Speaker
Description
Breast cancer has surpassed lung cancer as the leading cause of global cancer incidence in 2020. Traditional handheld 2D ultrasound imaging is one of the major imaging tools for breast cancer screening in China. Compared with the traditional method, ultrasound tomography (UST) provides three-dimensional reproducible images of higher quality, simplifying and standardizing the image acquisition process. As a result, UST is a potential imaging technique for the early detection of breast cancer. This study aims for developing a deep learning method to automatically detect breast cancer from UST images, free radiologists from the incomprehensible three-dimensional data. Breast ultrasound tomography imaging system developed in HUST(Huazhong University of Science and Technology, Wuhan, China) with a scanning slice interval of 2 mm has scanned 40 patients with either benign or malignant breast tumor to get 3D data, each patient with about 30 2D slices with a size of 2048×2048. A dataset including 279 pairs of images and labels from 40 patients is established. An optimized YOLOv5-based method is proposed to detect breast tumors.
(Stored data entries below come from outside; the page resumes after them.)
(** ** Disputes always resolve *)

(** What a resolution settles, counted at the time of the dispute: the weeks a
    subscription has completed and started then, what charging them takes, the tokens
    the claims are measured from, the tokens they prove and what they dispute. *)
Definition weeks_done c s : Z :=
  if is_subscription s && c_probe_accepted c
  then Z.min ((c_dispute_time c - period_start s) / SUB_WEEK_LEN) (sub_weeks s) else 0.
Definition weeks_unstarted c s : Z :=
  if weeks_done c s <? sub_weeks s then sub_weeks s - (weeks_done c s + 1) else 0.
Definition weekly_pay c s : Z :=
  if weeks_done c s <=? week_index s then 0
  else pay_of (weeks_done c s * tokens_per_week s) (cprice c) - pay_of (tokens_paid s) (cprice c).
Definition weekly_bill c s : Z :=
  if weeks_done c s <=? week_index s then 0
  else cost_of consts (weeks_done c s * tokens_per_week s) (cprice c) - cost_of consts (tokens_paid s) (cprice c).
Definition dispute_base c s : Z := if weeks_done c s <=? week_index s then claim_base s else c_tokens_pending c.
Definition proved_tokens c s : Z := saturating_sub (trusted_at c (c_dispute_time c)) (dispute_base c s).
Definition disputed_tokens c s : Z := saturating_sub (c_tokens_pending c) (dispute_base c s).
(** The deposit after the weeks and the proved tokens were paid. *)
Definition deposit_left c s : Z := c_buyer_locked c - weekly_bill c s - cost_of consts (proved_tokens c s) (cprice c).
(** What the dispute costs the buyer: the disputed value, between one and two prices;
    from his bond in a subscription, else from what his deposit still holds. *)
Definition buyer_stake c s : Z :=
  let claimed := Z.min (Z.max (cost_of consts (disputed_tokens c s) (cprice c)) (cprice c)) (2 * cprice c) in
  if is_subscription s then claimed else Z.min claimed (deposit_left c s).
(** What he gets back: of an accepted subscription's deposit the weeks not started. *)
Definition dispute_refund c s : Z :=
  let left := deposit_left c s + c_probe_locked c - (if is_subscription s then 0 else buyer_stake c s) in
  let back := if is_subscription s && c_probe_accepted c
              then Z.min (cost_of consts (weeks_unstarted c s * tokens_per_week s) (cprice c)) left else left in
  back + (if is_subscription s then 2 * cprice c - buyer_stake c s else 0).
(** The seller keeps what the weeks and his claims earned and gets his bond back, less
    on a timeout the buyer's own loss; all the rest of the deal's value is burned. *)
Definition dispute_result c s (timed_out : bool) (refund bond : Z) c' : Prop :=
  refund = dispute_refund c s /\ bond = 2 * cprice c - (if timed_out then buyer_stake c s else 0) /\
  c_buyer_refunded c' = refund /\
  c_seller_received c' =
    c_seller_received c + weekly_pay c s + pay_of (proved_tokens c s) (cprice c) + bond /\
  c_burned c' = deal_value consts c s - c_buyer_refunded c' - c_seller_received c'.

(** The trusted tokens a dispute still owes fit the remaining escrow. *)
Lemma owed_fits c s f :
  deal_shape consts c s -> stream_books consts c s -> f <= c_tokens_pending c ->
  let owed := saturating_sub f (claim_base s) in
  0 <= owed /\ owed + tokens_paid s <= funded_tokens s /\
  cost_of consts owed (cprice c) <= c_buyer_locked c.
Proof.
  intros Hs Hb Hf owed. destruct Hs, Hb.
  assert (0 <= owed /\ owed + tokens_paid s <= funded_tokens s) as [H0 H1].
  { unfold owed, saturating_sub, claim_base. destruct (is_subscription s) eqn:Hsub; simpl.
    - destruct (is_subscription_weeks s sh_weeks Hsub) as (W1 & W2 & W3 & W4).
      destruct (Z.ltb_spec 0 (week_index s)) as [Hp|Hp]; [|lia].
      rewrite st_paid_weeks in * by done.
      destruct (Z.eq_dec (week_index s) (sub_weeks s)) as [He|He].
      + rewrite st_over in * by done. lia.
      + unfold TICK_SIZE in *. nia.
    - lia. }
  split_and!; [done|done|]. rewrite st_buyer.
  pose proof (cost_of_super consts Hc owed (tokens_paid s) (cprice c) ltac:(lia) ltac:(lia) ltac:(lia)).
  destruct (cost_of_mono consts Hc (owed + tokens_paid s) (funded_tokens s) (cprice c)) as (_ & _ & ?); lia.
Qed.

Lemma token_fee_fits c s t : deal_shape consts c s -> 0 <= t <= funded_tokens s ->
  token_pay_and_fee consts t (cprice c) = Ok (pay_of t (cprice c), fee_of consts t (cprice c)) /\
  cost_of consts t (cprice c) <= U128_MAX.
Proof.
  intros [] Ht. destruct (cost_of_mono consts Hc t (funded_tokens s) (cprice c)) as (_ & _ & ?); [lia..|].
  rewrite token_pay_and_fee_total; [split; [done|lia]|done|lia|unfold in_u64; lia|lia].
Qed.

(** The stake of both sides: between one and two prices, and within the escrow
    of an ordinary deal. *)
Lemma dispute_stake_total c s :
  deal_shape consts c s -> claim_base s <= funded_tokens s -> 0 <= claim_base s ->
  c_seller_locked c = 2 * cprice c -> c_buyer_bond c = buyer_bond_of c s -> 0 <= c_buyer_locked c ->
  let claimed := Z.min (Z.max (cost_of consts (saturating_sub (c_tokens_pending c) (claim_base s)) (cprice c)) (cprice c))
                   (2 * cprice c) in
  exists st, dispute_stake consts c s = Ok st /\ 0 <= st <= 2 * cprice c /\
    st = if is_subscription s then claimed else Z.min claimed (c_buyer_locked c).
Proof.
  intros Hs Hcb Hcb0 Hsl Hbb Hbl claimed. unfold claimed. clear claimed. unfold dispute_stake. fold (cprice c).
  assert (0 <= saturating_sub (pending_tokens c) (claim_base s) <= funded_tokens s)
    by (destruct Hs; unfold saturating_sub, pending_tokens; lia).
  destruct (token_fee_fits c s (saturating_sub (pending_tokens c) (claim_base s)) Hs) as [-> Hx]; [done|].
  pose proof (cost_of_nonneg consts Hc (saturating_sub (pending_tokens c) (claim_base s)) (cprice c)).
  unfold chain, cost_of in *. rewrite u128_add_total by lia. eexists. split; [done|].
  rewrite Hsl, Hbb. unfold buyer_bond_of, pending_tokens in *. destruct Hs. destruct (is_subscription s); split_and!; lia.
Qed.

Lemma burn_stakes_total c s st (to : bool) :
  amounts_ok c -> total c <= U128_MAX -> 0 <= st -> (is_subscription s = true -> st <= c_buyer_bond c) ->
  exists c', burn_stakes c s st to = Ok c' /\
    let taken := if is_subscription s then st else Z.min st (c_buyer_locked c) in
    c_buyer_locked c' = c_buyer_locked c - (if is_subscription s then 0 else taken) /\
    c_buyer_bond c' = c_buyer_bond c - (if is_subscription s then taken else 0) /\
    c_seller_locked c' = c_seller_locked c - (if to then Z.min taken (c_seller_locked c) else 0) /\
    c_seller_received c' = c_seller_received c /\ c_buyer_refunded c' = c_buyer_refunded c.
Proof.
  intros [] Ht Hst Hb. destruct_and!. unfold burn_stakes, chain, total in *.
  destruct (is_subscription s); [specialize (Hb eq_refl)|];
    cbn [c_burned c_seller_locked set_buyer_bond set_buyer_locked set_burned set_seller_locked];
    rewrite u128_add_total by lia;
    cbn [c_burned c_seller_locked set_buyer_bond set_buyer_locked set_burned set_seller_locked];
    rewrite u128_add_total by (destruct to; lia);
    (eexists; split; [done|]); simpl; split_and!; lia || done.
Qed.

Lemma settle_fees_burn_total c d : amounts_ok c -> total c <= U128_MAX ->
  exists c', settle_mock_fees consts c d false = Ok c'.
Proof.
  intros [] Ht. destruct_and!. unfold settle_mock_fees, chain, total in *.
  rewrite u128_add_total by lia. rewrite u128_add_total by lia. eauto.
Qed.

Lemma refundable_total c s rem :
  deal_shape consts c s -> period_start s <= c_dispute_time c ->
  refundable_deposit consts c s rem =
    Ok (if is_subscription s && c_probe_accepted c
        then Z.min (cost_of consts (weeks_unstarted c s * tokens_per_week s) (cprice c)) rem else rem).
Proof.
  intros Hs Hp. unfold refundable_deposit, weeks_unstarted, weeks_done.
  destruct (is_subscription s) eqn:Hsub; simpl; [|done]. destruct (c_probe_accepted c); simpl; [|done].
  destruct (is_subscription_weeks s) as (W1 & _ & W3 & W4); [apply Hs|done|].
  destruct (weeks_at_total s (c_dispute_time c) true) as [w Ew]; [rewrite W1; done|done|]. rewrite Ew.
  pose proof (weeks_at_bounds s _ _ w ltac:(lia) Ew) as Hw. apply weeks_at_inv in Ew as [_ Ew]. simpl in Ew.
  assert (0 <= saturating_sub (sub_weeks s) w * tokens_per_week s <= funded_tokens s)
    by (unfold saturating_sub, TICK_SIZE in *; nia).
  assert (funded_tokens s <= U128_MAX) by (destruct Hs; rewrite sh_funded; unfold TICK_SIZE; ilia).
  unfold chain. rewrite u128_mul_total by lia. fold (cprice c).
  destruct (token_fee_fits c s (saturating_sub (sub_weeks s) w * tokens_per_week s) Hs) as [-> Hx]; [done|].
  unfold cost_of in *. rewrite u128_add_total by lia. simpl. do 3 f_equal;
    (replace (saturating_sub (sub_weeks s) w) with
       (if Z.min ((c_dispute_time c - period_start s) / SUB_WEEK_LEN) (sub_weeks s) <? sub_weeks s
        then sub_weeks s - (Z.min ((c_dispute_time c - period_start s) / SUB_WEEK_LEN) (sub_weeks s) + 1) else 0); [done|]);
    unfold saturating_sub; destruct (Z.ltb_spec (Z.min ((c_dispute_time c - period_start s) / SUB_WEEK_LEN) (sub_weeks s)) (sub_weeks s)); lia.
Qed.

Lemma dispute_charge_total c s now :
  deal_inv consts c s now -> c_disputed c = true -> c_closed c = false ->
  deal_value consts c s <= U128_MAX ->
  exists b c1 s1,
    (if is_subscription s && c_probe_accepted c then
       let* w := subscription_weeks_at s (c_dispute_time c) false in
       charge_subscription_through consts c s w
     else Ok (false, c, s)) = Ok (b, c1, s1) /\
    c_buyer_locked c1 = c_buyer_locked c - weekly_bill c s /\
    c_seller_received c1 = c_seller_received c + weekly_pay c s /\
    c_probe_locked c1 = c_probe_locked c /\ c_buyer_refunded c1 = c_buyer_refunded c /\
    claim_base s1 = dispute_base c s.
Proof.
  intros (Hs & Hp & Ht) Hd Ho Hv. unfold phase in Hp. rewrite Ho in Hp.
  assert (0 <= week_index s) as Hi by (destruct Hs; destruct sh_weeks; lia).
  destruct (is_subscription s && c_probe_accepted c) eqn:Ex.
  2:{ do 3 eexists. split; [done|]. unfold weekly_bill, weekly_pay, dispute_base, weeks_done. rewrite Ex.
      rewrite (proj2 (Z.leb_le 0 _)) by done. split_and!; lia || done. }
  apply andb_true_iff in Ex as [Hsub Ha]. rewrite Ha in Hp. destruct Hp as [Hb _].
  destruct (is_subscription_weeks s) as (W1 & _); [apply Hs|done|].
  assert (period_start s <= c_dispute_time c).
  { destruct Ht. specialize (tm_disputed Hd). specialize (tm_order ltac:(lia)). lia. }
  destruct (weeks_at_total s (c_dispute_time c) false) as [w Ew]; [rewrite W1; done|done|]. rewrite Ew.
  assert (w = weeks_done c s) as ->.
  { unfold weeks_done. rewrite Hsub, Ha. by apply weeks_at_inv in Ew as [_ ->]. }
  rewrite charge_exact by (done || (apply (weeks_at_bounds s (c_dispute_time c) false (weeks_done c s)); [lia|done])).
  unfold weekly_bill, weekly_pay, dispute_base.
  destruct (Z.leb_spec (weeks_done c s) (week_index s)); do 3 eexists; (split; [done|]); simpl.
  - split_and!; lia || done.
  - split_and!; try done; try lia; [unfold cost_of; lia|].
    unfold claim_base, is_subscription in *. simpl. rewrite Hsub. simpl. by rewrite (proj2 (Z.ltb_lt _ _)) by lia.
Qed.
In order to incorporate 3D context information efficiently, the target images containing tumors with their two neighbouring slices are grouped into one pseudo 3D image for the training. Manually labeling bounding boxes for the tumor on the center slice in each pseudo image are used as labels. The dataset is randomly divided into training (80% of patients) and test (20% of patients). The evalutation results on the testing dataset show that, the proposed method is able to yield detection recall, precision, and mAP (mean Average Precision) of 71.6%, 55.6%, and 57.1%, respectively, implying that the proposed method can potentially serve as a preliminary helper for doctors to automatically locate tumor on breast UCT images.